Stars: Orson Welles, Edward G. Robinson, Loretta Young, Philip Merivale, Konstantin Shayne
Director: Orson Welles
Oscar History: 1 nomination (Best Motion Picture Story)
Snap Judgment Ranking: 4/5 stars
Each month, as part of our 2022 Saturdays with the Stars series, we highlight a different Classical Hollywood star who made their name in the early days of television. This month, our focus is on Loretta Young: click here to learn more about Ms. Young (and why I picked her), and click here for other Saturdays with the Stars articles.
The last two weeks we went through some wild shifts in Loretta Young's career and public persona. While she'd been able to pull off some unique and more audacious roles in the early 1930's, the Hays Code and Young's relative conservatism offscreen led her to play very similar "beautiful saint" type roles for much of the rest of her career. This was solidified in terms of her public persona in the 1940's with her three-decade marriage to Tom Lewis, providing even less fodder for Hollywood gossip rags after her quickie annulment marriage in the early 1930's and association with Clark Gable. However, Young did make one film in the 1940's that feels atypical & also is widely-celebrated today, and before we get to a relatively typical film that we'd expect from Young during this era next week, we're going to discuss probably the best movie she ever made, and for sure the film that stands up the best upon scrutiny decades later: Orson Welles' The Stranger.
(Spoilers Ahead) The movie takes place in the immediate aftermath of World War II, in an idyllic Connecticut town. There we find Professor Charles Rankin (Welles) who is about to marry the daughter of a Supreme Court Justice named Mary (Young). We also learn that the man we've been tracking for the first ten minutes of the movie, a war criminal named Meinike (Shayne) is looking for Rankin, and knows him to actually be Franz Kindler, a Nazi and the architect of the Holocaust. Kindler murders Meinike to cover up his intentions, which are to wait out in this Connecticut town until the Nazis "inevitably" come to power again. The only problem for Kindler is that a detective named Wilson (Robinson) is on his trail, knowing of Kindler's obsession with clocks (which Welles spends much of the film working on the large town clock) and that Meinike is the only person who knows his real identity. This sets up a game of chess between the two men (or checkers, as it were, which play as a subplot metaphor between Kindler & Wilson), with Kindler trying to find a way to cover his tracks...potentially even if it means having to kill Mary to do it.

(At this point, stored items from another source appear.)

(** * A shallow embedding of the retrieval pipeline of the medical chatbot

    The development follows src/core: [config.py], [vector_search.py],
    [cross_encoder_ranker.py], [llm_generator.py] and [query_pipeline.py].

    Modelling conventions.
    - A Python [str] is a list of Unicode code points, so that [len], slicing
      and [strip] count what Python counts.
    - A Python [float] is held as the exact rational that it denotes
      ([Qc]), so comparisons are exact; the one arithmetic operation of the
      code, the subtraction of two readings of the clock, rounds to the
      nearest binary64 number ([float_sub]).  There is no NaN and no
      infinity: scores and readings are finite, and a difference of
      readings stays below the overflow threshold.  A Python [int] is a [Z].
    - The subgraph dictionaries handed from stage to stage are mutable and
      shared, so they live in a store and the lists hold references to them.
    - The embedding model, the graph database, the cross-encoder, the
      generation service and the wall clock are oracles gathered in a
      [World]; every oracle may raise.
    - Exceptions are the instances of Python's [Exception]; logging and
      console output are not modelled, so [process_query] stands for the
      calls with [verbose=False] (see there). *)

From Stdlib Require Import QArith Qcanon Lqa.
From stdpp Require Import base numbers list sorting strings gmap pretty.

The Stranger is really well-constructed. Welles never really made a bad movie in my opinion, and this one with the backing of a studio (RKO) meant that he could spend money, and it doesn't go to waste. The art direction is superb, as is the cinematography (all of those random angles in the clock tower make it harder to know exactly what is happening, which adds to the suspense of the final face-off between Young, Robinson, & Welles). Robinson & Welles play well together, and I wasn't entirely sure they would (they're both very stylized actors, but Robinson is more sandpaper and Welles is more cashmere, and I thought that wouldn't gel but it does). The film was nominated for Best Motion Picture Story, and the way that it's structured (no tight ends-at less than 90 minutes this is a taut film) it's hard to argue with this inclusion. I love the way that late in the film a plan that Kindler has executed works perfectly as far as he's aware...only to discover later that Mary has accidentally screwed it up by not knowing what the plan is about. Or the way that Wilson realizes that Kindler is suspicious not because of his bombastic views on fascism, but instead because of his casual antisemitism which shows his actual beliefs. It's good stuff, and I get why The Stranger is the one film in Welles' directorial filmography that was an unquestioned hit for the studio.
As for our star? While she's not in the same league as Welles & Robinson in terms of elevating her role, she's really good in this. It's a smaller part (despite Young's position on the poster, we'd consider this a "supporting" role today as the leads are Robinson & Welles), but she's perfectly-cast here. Welles knows exactly how to play off of Young's real-life persona with his director, having her play the "perfect wife" but showing how that can make her complicit in some really ugly things. To Young's credit, she nails the part exactly the way that you'd need to make it chilling. We know Kindler is evil, we know Mary is good...but the film makes a point of showing that Mary knows far more about Kindler's actions (even if she doesn't know he's a Nazi) to the point where she's covering up a murder the back half of the film, putting multiple people's lives at stake. Throw in her really strong third act when she finally wants revenge on Kindler & to take him down, and you've got a great piece-of-work from the actress, and one that stands apart in her collective filmography.